May 16, 1993|By New York Times News Service

Two higher-income residential communities, the Hamlet and Longleaf, are planned for a developing area in Prince George's County midway between Washington and Annapolis.

The communities, east of Bowie and scheduled to be annexed by it, will open a new sector of the county for development by bringing in water and sewer services.

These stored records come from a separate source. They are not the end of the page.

Lemma RecvQos2_Add_spec pending packet_id :
  pending_wf pending ->
  let pending' := MqttClient_RecvQos2_Add pending packet_id in
  pending_wf pending' /\
  pending_set pending' =
    if bool_decide (packet_id <> 0 /\ (size (pending_set pending) < MQTT_MAX_RECV_QOS2)%nat)
    then {[packet_id]} ∪ pending_set pending else pending_set pending.
Proof.
  intros Hwf. pose proof Hwf as [Hl Hw]. unfold MqttClient_RecvQos2_Add.
  rewrite RecvQos2_Contains_spec by done.
  destruct (Z.eqb_spec packet_id 0) as [E|Hid]; cbn [orb].
  { rewrite bool_decide_eq_false_2; [done|]. by intros [? _]. }
  case_bool_decide as Hin.
  { split; [done|]. case_bool_decide; [|done]. set_solver. }
  pose proof (RecvQos2_HasFreeSlot_spec pending Hwf) as Hroom. unfold MqttClient_RecvQos2_HasFreeSlot in Hroom.
  destruct (slot_find id pending 0) as [i|] eqn:E.
  - rewrite bool_decide_eq_true_2 in Hroom by done. symmetry in Hroom. apply bool_decide_eq_true in Hroom.
    rewrite bool_decide_eq_true_2 by done. unfold pending_wf, pending_set in *.
    destruct (slot_put id pending i packet_id Hw E Hid) as [Hw' Hm]; [by apply not_elem_of_dom|].
    rewrite length_insert. split; [done|]. unfold id in Hm at 2. rewrite Hm. by rewrite dom_insert_L.
  - rewrite bool_decide_eq_false_2 in Hroom by by intros [? ?]. symmetry in Hroom.
    apply bool_decide_eq_false in Hroom. rewrite bool_decide_eq_false_2; [done|]. by intros [_ ?].
Qed.

Lemma RecvQos2_Remove_spec pending packet_id :
  pending_wf pending ->
  let pending' := MqttClient_RecvQos2_Remove pending packet_id in
  pending_wf pending' /\ pending_set pending' = pending_set pending ∖ {[packet_id]}.
Proof.
  intros Hwf. pose proof Hwf as [Hl Hw]. unfold MqttClient_RecvQos2_Remove, pending_set.
  destruct (Z.eqb_spec packet_id 0) as [->|Hid].
  { split; [done|]. assert (0 ∉ dom (slot_map id pending)) by by (apply not_elem_of_dom, no_zero). set_solver. }
  destruct (slot_find id pending packet_id) as [i|] eqn:E.
  - destruct (slot_clear id pending packet_id i 0 Hw E Hid) as [Hw' Hm]; [done|].
    unfold pending_wf. rewrite length_insert. split; [done|]. by rewrite Hm, dom_delete_L.
  - split; [done|]. assert (packet_id ∉ dom (slot_map id pending)) by by (apply not_elem_of_dom, slot_find_absent).
    set_solver.
Qed.
(* ===== verification/ClientPublish.v ===== *)
(** * ClientPublish: how the client sends a PUBLISH ([mqtt_client.c])

    [MqttPublishMsg] up to the wait for the acknowledgement, with what it calls:
    [MqttClient_CheckConnectSent], [MqttClient_Publish_WritePayload] and
    [MqttClient_CancelMessage]. The function is entered again while it returns
    [MQTT_CODE_CONTINUE] or [MQTT_CODE_PUB_CONTINUE]; [stat.write] says where it
    was. The payload comes from the caller's buffer, not from a callback. *)
From stdpp Require Import gmap.
From S2P Require Import Prelude PacketDefs Wire Topic FixedHeader Props Frame Publish PacketIO Slots ClientTables.

(** ** The state of a send *)

(** [enum MqttMsgState]. *)
Inductive MqttMsgState : Set :=
  | MQTT_MSG_BEGIN | MQTT_MSG_WAIT | MQTT_MSG_AUTH | MQTT_MSG_HEADER
  | MQTT_MSG_PAYLOAD | MQTT_MSG_PAYLOAD2 | MQTT_MSG_ACK.

#[export] Instance MqttMsgState_eq_dec : EqDecision MqttMsgState.
Proof. solve_decision. Defined.

(** [client->write], the bytes of [tx_buf] it covers, and [last_tx_time]. *)
Record MqttSk : Set := mkSk {
  sk_pos : Z;
  sk_total : Z;
  sk_len : Z;
  sk_isActive : bool;
  sk_tx : list Z;
  sk_last_tx_time : Z
}.

(** The client, a message object at [ps_addr] and the network. *)
Record PubState (Net : Type) : Type := mkPub {
  ps_client : MqttClient;
  ps_addr : Z;
  ps_write : MqttMsgState;
  ps_held : Z;
  ps_msg : MqttMessage;
  ps_sk : MqttSk;
  ps_net : Net
}.
Arguments mkPub {Net} _ _ _ _ _ _ _.
Arguments ps_client {Net} _.
Arguments ps_addr {Net} _.
Arguments ps_write {Net} _.
Arguments ps_held {Net} _.
Arguments ps_msg {Net} _.
Arguments ps_sk {Net} _.
Arguments ps_net {Net} _.

Abbreviation MQTT_CLIENT_FLAG_CONNECT_SENT := (32)%Z.
Abbreviation MQTT_CLIENT_FLAG_DISCONNECT_SENT := (64)%Z.

Definition MqttClient_CheckConnectSent (cl : MqttClient) : Z :=
  if Z.land (cl_flags cl) MQTT_CLIENT_FLAG_CONNECT_SENT =? 0 then MQTT_CODE_ERROR_STAT
  else if negb (Z.land (cl_flags cl) MQTT_CLIENT_FLAG_DISCONNECT_SENT =? 0) then MQTT_CODE_ERROR_STAT
  else MQTT_CODE_SUCCESS.

Definition set_recv_max (recv_max : Z) (l : MqttServerLimits) : MqttServerLimits :=
  mkLimits (packet_sz_max l) (max_qos l) (retain_avail l) (keep_alive_sec l) (keep_alive_from_server l)
    recv_max (server_recv_max_negotiated l) (topic_alias_max l).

Lot sales to builders will begin at Longleaf this year and at the Hamlet next year if the county approves the plans.

Bowie, the most active market in the county for new-home sales, accounted for nearly half the 371 new home sales in Prince George's County last year.

Three state highways intersect there: U.S. 50, which connects Washington with Annapolis and the Eastern Shore; Route 3, which runs to Baltimore, 18 miles north; and U.S. 301, which runs south 12 miles to the county seat of Upper Marlboro.

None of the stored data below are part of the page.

Lemma log_practice_cases lookup d data new_id now :
  (exists r, rating_field data = Some (JStr r) /\ rating_check r = true /\
     let '(s, g) := resolve_ids lookup d data in
     if negb (opt_truthy s) || negb (opt_truthy g) then
       log_practice lookup d data new_id now = (d, ids_error)
     else
       log_practice lookup d data new_id now =
         (DB (songs d) (measure_groups d)
             (practice_sessions d ++
                [PracticeSession new_id (int_or_0 s) (int_or_0 g) now r]),
          (201, JObj [("id", JInt new_id)]))) \/
  ((forall r, rating_field data = Some (JStr r) -> rating_check r = false) /\
   log_practice lookup d data new_id now = (d, rating_error)).
Proof.
  unfold log_practice.
  destruct (rating_field data) as [[| z | r | kvs]|] eqn:Ef;
    try (right; split; [intros r' H; discriminate|reflexivity]).
  destruct (rating_check r) eqn:Ec; simpl.
  - left. exists r. repeat split; auto.
    destruct (resolve_ids lookup d data) as [s g].
    destruct (negb (opt_truthy s) || negb (opt_truthy g)); reflexivity.
  - right. split; [intros r' H; injection H as <-; exact Ec|reflexivity].
Qed.

(** ** Extra properties *)

(** X3 ([log_practice]): the rating is [data["rating"]] when truthy, else
    [data["difficulty"]]; the request answers 400 with the rating error and
    leaves the database unchanged exactly when that value is not one of the
    strings easy, medium, hard, snooze. *)
Theorem log_practice_rating_rejected lookup d data new_id now :
  log_practice lookup d data new_id now = (d, rating_error) <->
  ~ (exists r, rating_field data = Some (JStr r) /\ rating_check r = true).
Proof.
  destruct (log_practice_cases lookup d data new_id now)
    as [[r [Hf [Hc Hcase]]]|[Hinv Hres]].
  - split; [|intro Hn; exfalso; apply Hn; eauto].
    destruct (resolve_ids lookup d data) as [s g].
    destruct (negb (opt_truthy s) || negb (opt_truthy g)); rewrite Hcase; intro H.
    + apply (f_equal snd) in H. simpl in H.
      exfalso. exact (rating_error_ids_error (eq_sym H)).
    + apply (f_equal (fun x => fst (snd x))) in H. discriminate.
  - split; [intros _|intros _; exact Hres].
    intros [r [Hf Hc]]. rewrite (Hinv r Hf) in Hc. discriminate.
Qed.

Lemma min_from_keep cur l :
  (forall y, In y l -> tuple_lt (measure_priority y) (measure_priority cur) = false) ->
  min_from cur l = cur.
Proof.
  induction l as [|y t IH]; intro H; cbn [min_from]; [reflexivity|].
  rewrite (H y (or_introl eq_refl)). apply IH. intros z Hz. apply H. right. exact Hz.
Qed.

Lemma cleared_measures d song_id :
  measures_of (fst (clear_practice_sessions d)) song_id =
  Some (map (fun s => Measure s Unlearned 0 0 None) (group_keys (song_groups d song_id))).
Proof.
  unfold measures_of, measures_query. simpl.
  change (song_groups (DB (songs d) (measure_groups d) []) song_id) with (song_groups d song_id).
  induction (group_keys (song_groups d song_id)) as [|s t IH]; [reflexivity|].
  simpl map. cbn [process_rows].
  assert (Hb : forall gs, bucket_sessions (DB (songs d) (measure_groups d) []) gs s = []).
  { intro gs. unfold bucket_sessions.
    induction (filter (fun g => start_measure g =? s) gs) as [|g l IHl]; [reflexivity|].
    simpl. exact IHl. }
  unfold aggregate at 1. rewrite Hb. simpl. rewrite IH. reflexivity.
Qed.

The new developments will be in the largely undeveloped southeast quadrant of the intersection of U.S. 50 and 301, separated from U.S. 50 by a narrow strip.

The Hamlet is planned for a 30-acre site that had fronted U.S. 301 until a local road was realigned. A group of regional developers, Route 301 Associates LP, planned a sports medicine center there but changed to a mixed-use development after the zoning was revised in 1991.

The Hamlet will have 200 to 250 townhouses priced at $180,000 to $200,000 and a village center with retailing and services such as banking.

Longleaf's developer, Donatelli & Klein of Bethesda, plans a community of 252 one-family houses on 113 acres of a 200-acre fTC parcel, once part of a tobacco farm, next to the Patuxent River. The project of $190,000 to $300,000 houses on 10,000-square-foot lots will include amenities such as a pool and clubhouse.

Just south of the residential sites, the Maryland National Capitol Park and Planning Commission has planned a baseball stadium for the Bowie Baysox, a AA minor-league team for the Baltimore Orioles.